En su caso, la granada lanzada por un comando contra el cuartel de Irún en el que prestaba servicio, y que se coló por la ventana de su oficina, cambió su existencia y la de su familia. Lo expulsó de la Guardia Civil y del País Vasco, de donde es natural su esposa. «Cogió fobia a salir a la calle. Tuvimos que marcharnos de allí». Hoy, con una invalidez total, mata su tiempo combatiendo dolores del cuerpo y del alma y ayudando a superarlos a otras víctimas, que esta semana han visto reabrirse viejas cicatrices. «Me llamarán rencoroso -se encoge de hombros Juan José-, pero ni olvido ni perdono. Qué más quisiera yo que poder hacerlo».
Las víctimas murcianas de ETA
Jerónimo Vera García. Guardia civil. Sargento, 45 años, natural de Fuente Álamo. Casado y tenía dos hijos. Asesinado el 29-10-1974 en Pasajes (Guipúzcoa). Un etarra le disparó y él y su compañero respondieron.
Lorenzo Soto Soto. Guardia civil. Lorquino, de 24 años. Murió ametrallado el 25-9-1978 en un mercado de San Sebastián. Recibió 17 balazos.
Simón Cambronero Castejón. Policía Nacional. Cabo. Fue asesinado por ETA el 8-2-1979 en Barcelona.
Ginés Pujante García. Policía Nacional. Asesinado el 7-4-1979 en San Sebastián. Sargento, 41 años. Casado y con dos hijos. Natural de la pedanía murciana de San Ginés.
Juan Bautista Peralta. Montoya Policía Nacional. Asesinado el 7-4-1979 en San Sebastián. Cabo, 30 años. Casado y con tres hijos. Natural de Murcia.
Miguel Orenes Guillamón. Policía Nacional. Asesinado el 7-4-1979 en San Sebastián. Cabo, 29 años. Casado y con un hijo. Natural de la pedanía murciana de Rincón de Seca.
Ángel Baños Espada. Soldador. Asesinado en Lemóniz (Guipúzcoa) con una bomba. Cartagenero de 46 años. Casado y con 5 hijos.

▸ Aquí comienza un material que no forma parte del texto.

(** * asyncio_redis: RESP decoder, protocol engine and connection pool

    Shallow embedding of [src/asyncio_redis/__init__.py]:
    - [RedisProtocol.data_received], [_line_received] and the reply
      handlers (the incremental RESP decoder);
    - the reply queue ([_queue]), [_push_answer], [_handle_multi_bulk_reply],
      [_send_command], [_query], [_get_answer], [connection_lost];
    - the transaction code ([multi], [_exec], [_discard]);
    - [Connection._get_free_protocol] and [Connection.__getattr__].

    Python [bytes] are [list byte]; a decoded Python [str] is kept as the
    list of its UTF-8 bytes (the decoder checks that they are valid, as
    [bytes.decode] does). Futures live in a store [gmap nat fstate]; a
    coroutine suspended on a future is modelled by a "resume" function
    that runs the code after the [yield from] once the future is done. *)

From Stdlib Require Import ZArith Lia Strings.Byte.
From Stdlib Require Import Strings.String.
From stdpp Require Import base list gmap.
Import ListNotations.
Open Scope Z_scope.

(* ------------------------------------------------------------------ *)
(** ** Bytes *)

Definition bytes := list byte.

(** [b"..."] written as a Rocq string (no escapes). *)
Definition b (s : String.string) : bytes := String.list_byte_of_string s.
Arguments b s%_string_scope.

Definition crlf : bytes := [x0d; x0a].

Definition byte_is (c : byte) (n : nat) : bool := Nat.eqb (Byte.to_nat c) n.

(** [buf.split(b'\r\n', 1)] when [b'\r\n' in buf]: the part before the
    first CRLF and the part after it; [None] when [buf] holds no CRLF
    (the [while] condition of [data_received] is false). *)
Fixpoint split_crlf (buf : bytes) : option (bytes * bytes) :=
  match buf with
  | [] => None
  | c :: rest =>
      match rest with
      | d :: rest' =>
          if byte_is c 13 && byte_is d 10 then Some ([], rest')
          else match split_crlf rest with
               | Some (l, r) => Some (c :: l, r)
               | None => None
               end
      | [] => None
      end
  end.

(* ------------------------------------------------------------------ *)
(** ** Python built-ins used by the decoder *)

(** [int(line)] on bytes: surrounding ASCII whitespace, an optional sign,
    decimal digits with single underscores between digits; anything else
    raises [ValueError] ([None]). *)
Definition is_space (c : byte) : bool :=
  let n := Byte.to_nat c in
  Nat.eqb n 32 || ((9 <=? n)%nat && (n <=? 13)%nat).

Definition is_digit (c : byte) : bool :=
  let n := Byte.to_nat c in (48 <=? n)%nat && (n <=? 57)%nat.

Fixpoint strip_left (l : bytes) : bytes :=
  match l with
  | c :: t => if is_space c then strip_left t else l
  | [] => []
  end.

Definition strip (l : bytes) : bytes := rev (strip_left (rev (strip_left l))).

(** Digits with optional single underscores between them, read from the
    left into the accumulator [acc]; [prev_digit] says whether the last
    character read was a digit. *)
Fixpoint parse_digits (l : bytes) (acc : Z) (prev_digit : bool) : option Z :=
  match l with
  | [] => if prev_digit then Some acc else None
  | c :: t =>
      if is_digit c then
        parse_digits t (acc * 10 + Z.of_nat (Byte.to_nat c - 48)) true
      else if byte_is c 95 && prev_digit then
        match t with
        | [] => None
        | _ => parse_digits t acc false
        end
      else None
  end.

Constantino Ortín Gil. General de división. Natural de la pedanía murciana de San Ginés. Tenía 64 años y estaba casado. Fue asesinado en Madrid el 3-1-1979 por cuatro terroristas, entre ellos Henri Parot, que le dispararon a bocajarro.

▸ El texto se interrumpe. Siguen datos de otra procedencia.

(** * The request-parameter binder of beego's [context] package

    A shallow embedding of [BeegoInput.Bind] and of its helpers ([bind],
    [bindValue], [bindInt], [bindUint], [bindFloat], [bindString],
    [bindBool], [bindSlice], [bindStruct], [bindPoint], [bindMap],
    [Query], [Param]) together with the fragment of Go's [strings],
    [strconv], [net/url] and [reflect] packages that they call.

    Conventions.
    - A Go [int] is a [Z] kept inside the range of the platform's word
      size; arithmetic on it wraps ([Int.wrap]).
    - A Go [string] is a Rocq [string] (a sequence of bytes).
    - A [url.Values] map is the list of its entries {e in the order in
      which a [range] loop visits them}; Go leaves that order unspecified,
      so statements about a form quantify over every order.  The keys of a
      map are pairwise distinct ([url.wf]).
    - A run-time panic is an outcome of its own ([Panicked]); a Go [error]
      result is an ordinary returned value.
    - The parts of the Go library that cannot be written down here
      (floating point parsing and rounding, Unicode case tables) are the
      fields of a [Platform]. *)

From Stdlib Require Import ZArith List String Ascii Bool Lia Permutation.
From Stdlib Require Import Floats.SpecFloat.
Import ListNotations.

Set Implicit Arguments.

Local Open Scope string_scope.
Local Open Scope list_scope.
Local Open Scope Z_scope.

(** ** The platform *)

Inductive IntSize := Bits32 | Bits64.

Definition bits (w : IntSize) : Z :=
  match w with Bits32 => 32 | Bits64 => 64 end.

(** What the binder takes from the Go implementation it runs on. *)
Class Platform : Type := {
(** [strconv.IntSize]: the width of [int] and [uint]. *)
intSize : IntSize;
(** The values of type [float64]. *)
float64 : Type;
float64_zero : float64;
(** [strconv.ParseFloat(s, 64)]: [None] when it returns an error. *)
ParseFloat64 : string -> option float64;
(** The conversion [float64(float32(x))]. *)
to_float32 : float64 -> float64;
(** Go's [==] on [float64]; it is not reflexive (NaN). *)
float64_eqb : float64 -> float64 -> bool;
float64_eqb_sym : forall x y, float64_eqb x y = float64_eqb y x;
float64_eqb_trans : forall x y z,
  float64_eqb x y = true -> float64_eqb y z = true -> float64_eqb x z = true;
(** [strings.Map(unicode.ToLower, s)], used by [strings.ToLower] on a
    string that holds a byte outside ASCII. *)
unicode_lower : string -> string;
(** [strings.TrimFunc(s, unicode.IsSpace)] and
    [strings.TrimRightFunc(s, unicode.IsSpace)], used by
    [strings.TrimSpace] once it meets a byte outside ASCII. *)
unicode_trim : string -> string;
unicode_trim_right : string -> string
}.

(** ** Go's [int] *)

Module Int.
Section WithPlatform.
Context {P : Platform}.

Definition size : Z := bits intSize.
Definition modulus : Z := 2 ^ size.
Definition max : Z := 2 ^ (size - 1) - 1.
Definition min : Z := - 2 ^ (size - 1).

(** Two's complement wrap-around of a [w]-bit signed integer. *)
Definition wrap_bits (w : Z) (z : Z) : Z :=
  (z + 2 ^ (w - 1)) mod 2 ^ w - 2 ^ (w - 1).

Definition wrap (z : Z) : Z := wrap_bits size z.

Definition add (a b : Z) : Z := wrap (a + b).
End WithPlatform.
End Int.

(** ** Package [strings] *)

Module strings.

Definition len (s : string) : Z := Z.of_nat (String.length s).

(** The slice expression [s[lo:hi]].  Every use below is within bounds
    (see [Facts.slices_within_bounds]), where Go does not panic. *)
Definition slice (s : string) (lo hi : Z) : string :=
  substring (Z.to_nat lo) (Z.to_nat (hi - lo)) s.

(** [s[lo:]] *)
Definition slice_from (s : string) (lo : Z) : string := slice s lo (len s).

(** [s[:hi]] *)
Definition slice_to (s : string) (hi : Z) : string := slice s 0 hi.

Definition HasPrefix (s pre : string) : bool := String.prefix pre s.

(** [strings.Index]: the first position of [sub] in [s], or -1. *)
Definition Index (s sub : string) : Z :=
  match String.index 0 sub s with
  | Some i => Z.of_nat i
  | None => -1
  end.

(** [s[len(s)-1]], the last byte of a string that is not empty. *)
Fixpoint last_byte (s : string) : option ascii :=
  match s with
  | EmptyString => None
  | String c EmptyString => Some c
  | String _ s' => last_byte s'
  end.

(** Whether the byte [c] occurs in [s]. *)
Fixpoint has_byte (c : ascii) (s : string) : bool :=
  match s with
  | EmptyString => false
  | String b s' => Ascii.eqb b c || has_byte c s'
  end.

(** [strings.Split(s, sep)] for a separator of one byte, which is what
    every caller in the package passes: the pieces of [s] between the
    occurrences of [sep], one piece more than there are occurrences. *)
Fixpoint Split (s : string) (sep : ascii) : list string :=
  match s with
  | EmptyString => [EmptyString]
  | String c s' =>
      if Ascii.eqb c sep then EmptyString :: Split s' sep
      else match Split s' sep with
           | piece :: pieces => String c piece :: pieces
           | [] => [String c EmptyString]
           end
  end.

(** [strings.Join(a, sep)] *)
Fixpoint Join (a : list string) (sep : string) : string :=
  match a with
  | [] => EmptyString
  | x :: rest =>
      match rest with
      | [] => x
      | _ :: _ => x ++ sep ++ Join rest sep
      end
  end.

(** [strings.Contains(s, substr)] *)
Definition Contains (s substr : string) : bool := 0 <=? Index s substr.

Definition is_ascii_byte (c : ascii) : bool := (nat_of_ascii c <? 128)%nat.

Fixpoint is_ascii (s : string) : bool :=
  match s with
  | EmptyString => true
  | String c s' => is_ascii_byte c && is_ascii s'
  end.

Definition lower_byte (c : ascii) : ascii :=
  let n := nat_of_ascii c in
  if ((65 <=? n) && (n <=? 90))%nat then ascii_of_nat (n + 32) else c.

Fixpoint lower_ascii (s : string) : string :=
  match s with
  | EmptyString => EmptyString
  | String c s' => String (lower_byte c) (lower_ascii s')
  end.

Ramón Martínez García. Policía Nacional. Asesinado el 25-3-1983, en Rentería (Guipúzcoa). Era natural de Ceutí. Tenía 33 años. Casado y con dos hijos.
Julio César Sánchez Rodríguez. Policía Nacional. Asesinado el 28-10-1986 en Bilbao. Un joven le disparó en la nuca a este cabo primero, en presencia de sus cuatro hijos, a quienes había ido a recoger al colegio. Estaba casado y tenía 31 años.
Juan Pedro González Manzano. Policía nacional. Asesinado el 29-9-1989 al estallar una bomba que había sido colocada en su coche. Natural de Molina de Segura, tenía 34 años; casado y con una niña.
Diego Torrente Reverte. Policía Nacional. Asesinado el 7-7-1984 mientras lavaba su coche en Pamplona. Dos individuos le dispararon por la espalda. Era natural de Puerto Lumbreras. Estaba casado y tenía tres hijos.
Francisco Carrillo García. Soldado. Asesinado el 6-2-1992 en Madrid. Lorquino. Tenía 22 años y estaba haciendo la mili. Conducía un vehículo atacado con coche bomba.
Ángel García Rabadán. Policía Nacional. Única víctima mortal de ETA en la Región. Fue asesinado el 10 de febrero de 1992 en Murcia, con un coche bomba. Natural de Rincón de Seca, tenía 47 años, estaba casado y tenía tres hijos.